There has been too much investment made trying to come up with new data mining tools rather than focusing on the input and manipulation sides of the problem, according to Jim Wheaton.
The cofounder of Chicago-based Wheaton Group and its Daystar Wheaton Group joint venture, Wheaton says he is not against new data mining tools per se. What he is against is extravagant claims by the software manufactures, and the resulting sloppy data management.
“One extravagant claim is that experienced human analysts will no longer be required,” Wheaton says. “The problem is that it is easy to write software to identify statistical patterns in the data. But, it is a lot more difficult to figure out which of these patterns makes business sense and will hold up over time.”
For example, Wheaton says, consider a model to predict the short-term purchase volume of each of a retailer’s customers. If the software identifies a strong positive relationship between purchase volume and ownership of the retailer’s own credit card, should the variable be allowed into the model?
Or would your answer change if you knew that the analysis file was cut at the time of the card’s inauguration sign-up period, when the retailer’s most fervent customers had rushed to enroll?
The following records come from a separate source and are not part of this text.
(** The slice that cuts [b] out of [a ++ b ++ c]. *)
Lemma slice_middle (a b c : string) :
  slice (a ++ b ++ c) (len a) (len a + len b) = Some b.
Proof.
  unfold slice.
  pose proof (len_nonneg a). pose proof (len_nonneg b). pose proof (len_nonneg c).
  rewrite !len_app.
  replace ((0 <=? len a) && (len a <=? len a + len b)
           && (len a + len b <=? len a + (len b + len c))) with true
    by (symmetry; rewrite !andb_true_iff, !Z.leb_le; lia).
  replace (Z.to_nat (len a)) with (String.length a) by (unfold len; lia).
  replace (Z.to_nat (len a + len b - len a)) with (String.length b) by (unfold len; lia).
  now rewrite substring_middle.
Qed.

Lemma slice_all (s : string) : slice s 0 (len s) = Some s.
Proof.
  pose proof (slice_middle "" s "") as H.
  simpl in H. rewrite app_nil_r, len_nil in H. exact H.
Qed.

Lemma slice_prefix (b c : string) : slice (b ++ c) 0 (len b) = Some b.
Proof. exact (slice_middle "" b c). Qed.

Lemma slice_suffix (a b : string) : slice (a ++ b) (len a) (len (a ++ b)) = Some b.
Proof.
  pose proof (slice_middle a b "") as H.
  rewrite app_nil_r in H. rewrite len_app. exact H.
Qed.

Lemma slice_total (s : string) (lo hi : Z) :
  0 <= lo -> lo <= hi -> hi <= len s -> exists r, slice s lo hi = Some r.
Proof.
  intros H1 H2 H3. unfold slice.
  replace ((0 <=? lo) && (lo <=? hi) && (hi <=? len s)) with true
    by (symmetry; rewrite !andb_true_iff, !Z.leb_le; lia).
  eauto.
Qed.

Lemma slice_panics (s : string) (lo hi : Z) :
  hi < lo -> slice s lo hi = None.
Proof.
  intros H. unfold slice.
  replace (lo <=? hi) with false by (symmetry; apply Z.leb_gt; lia).
  now rewrite andb_false_r.
Qed.

Lemma get_app_here (a : string) (c : ascii) (r : string) :
  String.get (String.length a) (a ++ String c r) = Some c.
Proof. induction a; simpl; auto. Qed.
(** A frame sorted by player is the rows of the players before [p], then
    the rows of [p], then the rows of the players after. *)
Lemma group_contiguous (df : list Row) (p : string) :
  StronglySorted player_le df ->
  df = filter (fun r => String.ltb (player_name r) p) df
       ++ get_group df p
       ++ filter (fun r => String.ltb p (player_name r)) df.
Proof.
  induction 1 as [| r df Hs IH Hall]; [reflexivity|].
  rewrite Forall_forall in Hall. unfold player_le in Hall.
  simpl. rewrite !string_ltb_leb.
  destruct (String.leb p (player_name r)) eqn:Epr; simpl.
  - assert (Hbefore : filter (fun r => String.ltb (player_name r) p) df = []).
    { apply filter_none. intros x Hx. rewrite string_ltb_leb.
      rewrite (string_leb_trans _ _ _ Epr (Hall x Hx)). reflexivity. }
    rewrite Hbefore in *. simpl in *.
    destruct (String.eqb_spec (player_name r) p) as [E | E].
    + rewrite E, string_leb_refl. simpl. f_equal. exact IH.
    + destruct (String.leb (player_name r) p) eqn:Erp; simpl.
      * exfalso. apply E. apply String.leb_antisym; assumption.
      * assert (Hg : get_group df p = []).
        { apply filter_none. intros x Hx. apply String.eqb_neq. intros Exp.
          specialize (Hall x Hx). rewrite Exp in Hall. congruence. }
        rewrite Hg in *. simpl in *. f_equal. exact IH.
  - destruct (String.eqb_spec (player_name r) p) as [E | E].
    + rewrite E, string_leb_refl in Epr. discriminate.
    + destruct (String.leb_total p (player_name r)) as [H | H]; [congruence|].
      rewrite H. simpl. f_equal. exact IH.
Qed.

Lemma group_sorted_by_date (df : list Row) (p : string) :
  StronglySorted row_le df -> StronglySorted date_le (get_group df p).
Proof.
  intros Hs.
  assert (Hg : StronglySorted row_le (get_group df p))
    by (apply strongly_sorted_filter; exact Hs).
  assert (Hp : Forall (fun r => player_name r = p) (get_group df p)).
  { apply Forall_forall. intros r Hr. apply get_group_In in Hr. tauto. }
  induction Hg as [| r g Hg IH Hall]; constructor.
  - apply IH. inversion Hp; assumption.
  - inversion Hp as [| ? ? Hr Hrest]; subst.
    rewrite Forall_forall in *. intros x Hx.
    specialize (Hall x Hx). unfold row_le, row_leb in Hall.
    rewrite (Hrest x Hx), String.eqb_refl in Hall. exact Hall.
Qed.
(** C4, counterexample.  Deleting at an index past the end of the Ledger
    raises nothing: the call returns and the session is as it was. *)
Lemma delete_variable_out_of_bounds_no_error :
  let s := Session ["age"; "income"] (Some 1%Z) true in
  delete_variable 5 s ≠ Raise IndexError ∧ delete_variable 5 s = Ok s.
Proof. split; [discriminate|reflexivity]. Qed.

(** C4, as amended.  An out-of-bounds index (negative ones included) is
    ignored: no error, the session is unchanged.  For an in-bounds index the
    entry is removed: the entries before it stay where they are and each
    later entry moves down by one position. *)
Theorem delete_variable_spec {A} (index : Z) (s : session A) :
  (¬ (0 ≤ index < Z.of_nat (length (variables s)))%Z → delete_variable index s = Ok s)
  ∧ ((0 ≤ index < Z.of_nat (length (variables s)))%Z →
     ∃ s', delete_variable index s = Ok s'
       ∧ S (length (variables s')) = length (variables s)
       ∧ (∀ j, (j < Z.to_nat index)%nat → variables s' !! j = variables s !! j)
       ∧ (∀ j, (Z.to_nat index ≤ j)%nat → variables s' !! j = variables s !! S j)).
Proof.
  unfold delete_variable. split; intros Hidx.
  - by rewrite bool_decide_eq_false_2.
  - rewrite bool_decide_eq_true_2 by done.
    unfold py_pop. rewrite py_index_in_range by done. cbn.
    set (vars := delete (Z.to_nat index) (variables s)).
    assert (S (length vars) = length (variables s)
            ∧ (∀ j, (j < Z.to_nat index)%nat → vars !! j = variables s !! j)
            ∧ (∀ j, (Z.to_nat index ≤ j)%nat → vars !! j = variables s !! S j)) as Hvars.
    { subst vars. split; [|split].
      - rewrite length_delete; [lia|]. apply lookup_lt_is_Some. lia.
      - intros j Hj. by apply list_lookup_delete_lt.
      - intros j Hj. by apply list_lookup_delete_ge. }
    destruct (editing_index s) as [e|]; [|by eexists].
    repeat case_bool_decide; by eexists.
Qed.

Lemma delete_variable_spec_witness :
  ∃ s', delete_variable 1 (Session ["a"; "b"; "c"] (Some 2%Z) true) = Ok s'
    ∧ variables s' !! 1%nat = Some "c".
Proof.
  destruct (delete_variable_spec 1 (Session ["a"; "b"; "c"] (Some 2%Z) true)) as [_ H].
  destruct H as (s' & Hs' & _ & _ & Hshift); [simpl; lia|].
  exists s'. split; [exact Hs'|].
  rewrite (Hshift 1%nat); [reflexivity | simpl; lia].
Defined.

(** ** Commit validation: the binary lock *)

Lemma ordinal_rank_check_locked literal_eval (c : gmap string value) (current_at current_dt : value) :
  current_at = VStr "binary" ∨ current_dt = VStr "bool" →
  ordinal_rank_check literal_eval (VDict c) current_at current_dt = Ok true.
Proof.
  intros Hlock. unfold ordinal_rank_check.
  destruct (is_str current_dt "category") eqn:Hcat; [|done].
  apply is_str_true_iff in Hcat as ->.
  destruct Hlock as [->|?]; [|done].
  cbn. by repeat case_match.
Qed.

Lemma commit_valid (v_inputs : gmap string value) (s : session (gmap string value)) :
  editing_index_valid s →
  ∃ s', commit v_inputs s = Ok s' ∧ v_inputs ∈ variables s'.
Proof.
  unfold editing_index_valid, commit, py_setitem.
  destruct (editing_index s) as [e|].
  - intros [n Hn]. rewrite Hn. cbn. eexists; split; [done|]. cbn.
    apply list_elem_of_lookup. exists n. apply list_lookup_insert_eq.
    unfold py_index in Hn. repeat case_bool_decide; simplify_eq; lia.
  - intros _. eexists; split; [done|]. cbn. set_solver.
Qed.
Or would you expect that over time, as the retailer resorts to ever-more-enticing offers to expand the number of card users, the relationship of card ownership to purchase volume will change?
“These are the sorts of questions that an experienced human being rather than a piece of data mining software are equipped to ask,” Wheaton says. “Often, we see cutting-edge data mining software employed against marketing databases that house inferior data content.”
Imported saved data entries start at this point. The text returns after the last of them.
(** Lines 59-87: the three lists line 89 passes on. *)
Definition mesh_arguments (self : WatchDog)
    (main_layers secondary_layers : list layer) (height : Z)
  : TrimeshArguments :=
  let buffers := add_layers ([], []) main_layers height in
  let main_object_vertices := List.length (fst buffers) in
  let buffers := add_layers buffers secondary_layers height in
  let secondary_vertices := List.length (fst buffers) - main_object_vertices in
  let colors :=
    repeat (main_color self) main_object_vertices ++
    repeat (secondary_color self) secondary_vertices in
  {| vertices := fst buffers; faces := snd buffers; vertex_colors := colors |}.

Definition build_object_mesh (self : WatchDog)
    (main_layers secondary_layers : list layer) (height : Z) : Mesh :=
  Trimesh (mesh_arguments self main_layers secondary_layers height).

End ObjectMesh.

(** The values [numpy.cos] and [numpy.sin] return at the two angles the
    sources use, [np.pi/2] and [-np.pi/2]. *)
Definition cos_quarter (angle : PrimFloat.float) : PrimFloat.float :=
  0x1.1a62633145c07p-54%float.

Definition sin_quarter (angle : PrimFloat.float) : PrimFloat.float :=
  if (angle <? 0)%float then (-1)%float else 1%float.

(** The product [x*x], the value of [x**2] wherever the square is a binary64
    number (as for 0, 1 and 10); elsewhere the power may differ from it in
    the last place. *)
Definition square_product (x : PrimFloat.float) : PrimFloat.float :=
  (x * x)%float.
(** * A shallow embedding of the fileuploader Express server (src/index.ts)

    The server has three routes and two helper functions.  We embed:
    - the JavaScript values the handlers pass around ([jsval]);
    - the library functions the code relies on that decide the claims
      ([path.extname], [String.prototype.toLowerCase], [RegExp.prototype.test]
      for an alternation of literals, [String.prototype.substring],
      template literals, [Number] and [||]);
    - [checkFileType] and [getRandomFileName];
    - the upload stage ([multer(...).single('image')] with the multer-s3
      storage) as far as the filter and the key function go;
    - the [/upload] and [/delete] route handlers, with the storage service's
      answers as parameters and the storage calls returned as a trace. *)

From Stdlib Require Import Bool Arith Lia ZArith List String Ascii.
Import ListNotations.
Open Scope string_scope.
#[local] Set Warnings "-register-all".

(** ** JavaScript values *)

(** A JavaScript number: NaN, an infinity, or a finite decimal [m * 10^e]
    (the value of a numeric literal before rounding to a double). *)
Inductive jsnum :=
| NaN
| Infinity (negative : bool)
| Dec (m : Z) (e : Z).

Inductive jsval :=
| JUndefined
| JNull
| JBool (b : bool)
| JNum (n : jsnum)
| JStr (s : string)
| JArr (l : list jsval)
| JObj (fields : list (string * jsval)).

(** ToBoolean. *)
Definition num_truthy (n : jsnum) : bool :=
  match n with
  | NaN => false
  | Infinity _ => true
  | Dec m _ => negb (Z.eqb m 0)
  end.

Definition js_truthy (v : jsval) : bool :=
  match v with
  | JUndefined | JNull => false
  | JBool b => b
  | JNum n => num_truthy n
  | JStr s => negb (String.eqb s "")
  | JArr _ | JObj _ => true
  end.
In order to be truly effective, data mining software requires what Wheaton refers to as best practices marketing database content.
For example, a model he recently constructed to predict which customers would respond to a holiday promotion. Unfortunately, Wheaton says the client’s data management vendor was rolling all data content older than 36 months off the database during every update cycle, and was not even archiving the data.
By definition, the only way to build the holiday model was to go back to the previous holiday promotion. This reduced to 24 months the historical data available to drive the model. Even worse, Wheaton says, the model had to be validated off another holiday promotion.
“Of course, the most recent one had taken place two years earlier. This, in turn, reduced to 12 months the amount of available data,” Wheaton said. “Clearly, this is no way to support breakthrough data mining.”